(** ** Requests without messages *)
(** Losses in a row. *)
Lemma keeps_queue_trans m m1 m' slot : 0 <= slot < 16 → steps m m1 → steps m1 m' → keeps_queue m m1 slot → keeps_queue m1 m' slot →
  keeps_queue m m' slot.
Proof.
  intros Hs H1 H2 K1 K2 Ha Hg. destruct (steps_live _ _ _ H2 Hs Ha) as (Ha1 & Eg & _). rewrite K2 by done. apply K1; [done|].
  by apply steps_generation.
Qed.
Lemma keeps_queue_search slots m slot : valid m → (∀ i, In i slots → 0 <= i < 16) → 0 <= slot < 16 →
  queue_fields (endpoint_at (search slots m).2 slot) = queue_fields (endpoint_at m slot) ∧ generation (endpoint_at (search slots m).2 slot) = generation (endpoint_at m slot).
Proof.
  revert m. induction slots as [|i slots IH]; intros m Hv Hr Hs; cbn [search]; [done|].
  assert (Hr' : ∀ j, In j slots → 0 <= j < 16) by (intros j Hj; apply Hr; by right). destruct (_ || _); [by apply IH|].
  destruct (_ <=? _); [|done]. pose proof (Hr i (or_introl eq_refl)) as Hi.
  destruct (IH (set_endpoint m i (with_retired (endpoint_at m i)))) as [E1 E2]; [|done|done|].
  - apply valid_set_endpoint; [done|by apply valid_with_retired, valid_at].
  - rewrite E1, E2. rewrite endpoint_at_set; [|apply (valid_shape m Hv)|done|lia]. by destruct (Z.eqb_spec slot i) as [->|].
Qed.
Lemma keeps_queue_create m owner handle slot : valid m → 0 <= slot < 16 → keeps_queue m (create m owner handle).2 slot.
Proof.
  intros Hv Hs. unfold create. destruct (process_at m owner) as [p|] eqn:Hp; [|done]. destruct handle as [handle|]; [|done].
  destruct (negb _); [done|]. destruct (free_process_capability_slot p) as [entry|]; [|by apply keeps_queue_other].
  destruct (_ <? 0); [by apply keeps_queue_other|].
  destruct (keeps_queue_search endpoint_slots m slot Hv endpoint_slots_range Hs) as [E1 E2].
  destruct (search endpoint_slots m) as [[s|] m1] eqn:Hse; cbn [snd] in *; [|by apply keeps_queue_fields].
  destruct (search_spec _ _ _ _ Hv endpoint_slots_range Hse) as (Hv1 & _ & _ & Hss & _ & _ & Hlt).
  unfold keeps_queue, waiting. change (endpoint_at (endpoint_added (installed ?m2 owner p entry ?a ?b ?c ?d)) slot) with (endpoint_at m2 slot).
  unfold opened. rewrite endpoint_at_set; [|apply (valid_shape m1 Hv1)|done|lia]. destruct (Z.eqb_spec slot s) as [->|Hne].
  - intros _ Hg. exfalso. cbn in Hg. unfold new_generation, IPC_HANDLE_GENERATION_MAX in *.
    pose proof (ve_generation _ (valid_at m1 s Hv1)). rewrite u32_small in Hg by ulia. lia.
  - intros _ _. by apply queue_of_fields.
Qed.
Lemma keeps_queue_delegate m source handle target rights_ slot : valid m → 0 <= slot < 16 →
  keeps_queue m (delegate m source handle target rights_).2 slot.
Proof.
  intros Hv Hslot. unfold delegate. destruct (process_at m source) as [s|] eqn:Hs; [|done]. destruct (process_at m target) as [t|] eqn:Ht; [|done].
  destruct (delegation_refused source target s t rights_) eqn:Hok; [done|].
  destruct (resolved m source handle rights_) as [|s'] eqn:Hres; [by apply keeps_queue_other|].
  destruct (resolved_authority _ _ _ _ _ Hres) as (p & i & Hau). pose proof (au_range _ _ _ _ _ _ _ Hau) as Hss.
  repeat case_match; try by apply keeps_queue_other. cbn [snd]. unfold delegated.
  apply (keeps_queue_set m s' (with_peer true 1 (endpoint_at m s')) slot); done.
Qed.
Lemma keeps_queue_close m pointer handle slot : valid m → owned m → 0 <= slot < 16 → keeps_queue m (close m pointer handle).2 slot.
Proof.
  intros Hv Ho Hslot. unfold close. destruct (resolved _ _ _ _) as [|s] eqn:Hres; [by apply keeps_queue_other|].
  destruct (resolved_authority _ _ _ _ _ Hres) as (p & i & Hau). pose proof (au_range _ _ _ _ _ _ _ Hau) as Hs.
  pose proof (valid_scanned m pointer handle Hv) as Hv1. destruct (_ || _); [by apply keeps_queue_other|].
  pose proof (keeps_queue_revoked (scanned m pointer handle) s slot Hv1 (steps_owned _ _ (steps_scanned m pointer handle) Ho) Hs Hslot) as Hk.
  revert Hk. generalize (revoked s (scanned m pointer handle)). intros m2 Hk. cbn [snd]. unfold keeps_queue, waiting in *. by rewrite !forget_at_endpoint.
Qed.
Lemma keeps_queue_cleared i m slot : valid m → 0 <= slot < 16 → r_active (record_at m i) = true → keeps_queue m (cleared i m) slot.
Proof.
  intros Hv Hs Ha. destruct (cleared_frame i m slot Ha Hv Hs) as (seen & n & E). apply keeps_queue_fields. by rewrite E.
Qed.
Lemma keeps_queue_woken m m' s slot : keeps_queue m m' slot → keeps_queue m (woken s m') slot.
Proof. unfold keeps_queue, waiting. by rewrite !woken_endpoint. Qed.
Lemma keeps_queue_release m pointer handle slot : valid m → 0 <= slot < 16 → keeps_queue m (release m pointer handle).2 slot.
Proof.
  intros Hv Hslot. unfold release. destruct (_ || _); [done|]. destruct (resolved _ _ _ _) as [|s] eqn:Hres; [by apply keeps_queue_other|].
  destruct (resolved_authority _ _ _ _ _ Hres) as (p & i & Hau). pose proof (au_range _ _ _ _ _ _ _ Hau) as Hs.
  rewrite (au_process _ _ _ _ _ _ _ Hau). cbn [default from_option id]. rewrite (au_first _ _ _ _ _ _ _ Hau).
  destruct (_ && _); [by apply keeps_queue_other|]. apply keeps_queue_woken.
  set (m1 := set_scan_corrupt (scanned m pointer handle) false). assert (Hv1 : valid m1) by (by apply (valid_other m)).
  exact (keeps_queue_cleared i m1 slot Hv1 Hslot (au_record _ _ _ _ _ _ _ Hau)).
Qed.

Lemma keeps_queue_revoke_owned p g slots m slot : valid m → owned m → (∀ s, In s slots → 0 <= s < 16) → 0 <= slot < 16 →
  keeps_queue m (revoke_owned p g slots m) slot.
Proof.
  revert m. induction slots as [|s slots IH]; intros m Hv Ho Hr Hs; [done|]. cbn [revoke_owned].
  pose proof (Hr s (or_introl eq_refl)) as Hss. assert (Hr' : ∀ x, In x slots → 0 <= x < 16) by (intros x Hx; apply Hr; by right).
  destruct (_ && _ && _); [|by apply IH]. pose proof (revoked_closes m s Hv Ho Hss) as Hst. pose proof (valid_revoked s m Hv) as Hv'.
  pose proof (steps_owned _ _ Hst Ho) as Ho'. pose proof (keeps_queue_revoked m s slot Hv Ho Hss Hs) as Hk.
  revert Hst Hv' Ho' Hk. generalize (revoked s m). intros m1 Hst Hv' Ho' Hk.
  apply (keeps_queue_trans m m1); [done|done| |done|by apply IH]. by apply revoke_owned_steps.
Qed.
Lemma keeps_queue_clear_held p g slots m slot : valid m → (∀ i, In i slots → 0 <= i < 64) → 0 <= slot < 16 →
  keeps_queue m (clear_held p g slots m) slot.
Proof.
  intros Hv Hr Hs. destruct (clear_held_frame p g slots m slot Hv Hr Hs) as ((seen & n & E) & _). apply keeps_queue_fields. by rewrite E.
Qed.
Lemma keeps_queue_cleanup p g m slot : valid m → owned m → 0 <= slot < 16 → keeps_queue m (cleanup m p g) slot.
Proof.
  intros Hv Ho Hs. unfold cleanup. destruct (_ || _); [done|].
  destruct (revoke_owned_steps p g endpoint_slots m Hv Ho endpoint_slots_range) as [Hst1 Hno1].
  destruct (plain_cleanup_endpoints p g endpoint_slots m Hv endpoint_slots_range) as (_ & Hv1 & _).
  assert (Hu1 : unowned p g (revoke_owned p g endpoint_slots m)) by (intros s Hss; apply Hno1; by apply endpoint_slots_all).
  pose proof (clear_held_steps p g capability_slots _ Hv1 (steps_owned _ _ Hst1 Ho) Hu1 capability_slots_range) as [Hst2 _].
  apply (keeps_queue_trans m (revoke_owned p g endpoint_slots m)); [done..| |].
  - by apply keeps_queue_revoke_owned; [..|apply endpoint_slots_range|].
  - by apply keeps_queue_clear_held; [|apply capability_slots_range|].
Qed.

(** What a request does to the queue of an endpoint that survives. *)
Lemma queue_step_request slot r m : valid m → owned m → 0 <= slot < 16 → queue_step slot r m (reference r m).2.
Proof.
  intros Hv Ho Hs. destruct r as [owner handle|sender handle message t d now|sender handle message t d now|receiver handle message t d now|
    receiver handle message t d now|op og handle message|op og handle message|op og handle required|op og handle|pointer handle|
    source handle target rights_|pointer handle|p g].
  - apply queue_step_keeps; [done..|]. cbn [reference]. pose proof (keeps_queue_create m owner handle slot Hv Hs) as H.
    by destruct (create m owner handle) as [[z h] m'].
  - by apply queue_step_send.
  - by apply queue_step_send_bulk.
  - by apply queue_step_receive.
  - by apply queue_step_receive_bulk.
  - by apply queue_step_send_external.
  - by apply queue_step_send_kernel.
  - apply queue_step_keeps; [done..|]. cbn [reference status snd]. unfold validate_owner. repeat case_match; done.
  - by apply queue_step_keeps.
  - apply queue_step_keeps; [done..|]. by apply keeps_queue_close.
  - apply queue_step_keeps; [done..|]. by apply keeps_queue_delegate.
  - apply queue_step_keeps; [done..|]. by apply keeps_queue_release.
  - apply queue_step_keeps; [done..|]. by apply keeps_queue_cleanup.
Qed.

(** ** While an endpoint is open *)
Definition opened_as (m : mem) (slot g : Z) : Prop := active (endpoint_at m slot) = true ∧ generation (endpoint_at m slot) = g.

────────────────────────────────────────

• [YOUR GOAL]:
Return exactly, and only, the lines above starting at the line that contains "intros Hv Hr" and ending at the line that contains "source handle target rights_|pointer".

• [EXERCISE OUTPUT]:
  intros Hv Hr Hs. destruct (clear_held_frame p g slots m slot Hv Hr Hs) as ((seen & n & E) & _). apply keeps_queue_fields. by rewrite E.
Qed.
Lemma keeps_queue_cleanup p g m slot : valid m → owned m → 0 <= slot < 16 → keeps_queue m (cleanup m p g) slot.
Proof.
  intros Hv Ho Hs. unfold cleanup. destruct (_ || _); [done|].
  destruct (revoke_owned_steps p g endpoint_slots m Hv Ho endpoint_slots_range) as [Hst1 Hno1].
  destruct (plain_cleanup_endpoints p g endpoint_slots m Hv endpoint_slots_range) as (_ & Hv1 & _).
  assert (Hu1 : unowned p g (revoke_owned p g endpoint_slots m)) by (intros s Hss; apply Hno1; by apply endpoint_slots_all).
  pose proof (clear_held_steps p g capability_slots _ Hv1 (steps_owned _ _ Hst1 Ho) Hu1 capability_slots_range) as [Hst2 _].
  apply (keeps_queue_trans m (revoke_owned p g endpoint_slots m)); [done..| |].
  - by apply keeps_queue_revoke_owned; [..|apply endpoint_slots_range|].
  - by apply keeps_queue_clear_held; [|apply capability_slots_range|].
Qed.

(** What a request does to the queue of an endpoint that survives. *)
Lemma queue_step_request slot r m : valid m → owned m → 0 <= slot < 16 → queue_step slot r m (reference r m).2.
Proof.
  intros Hv Ho Hs. destruct r as [owner handle|sender handle message t d now|sender handle message t d now|receiver handle message t d now|
    receiver handle message t d now|op og handle message|op og handle message|op og handle required|op og handle|pointer handle|
    source handle target rights_|pointer handle|p g].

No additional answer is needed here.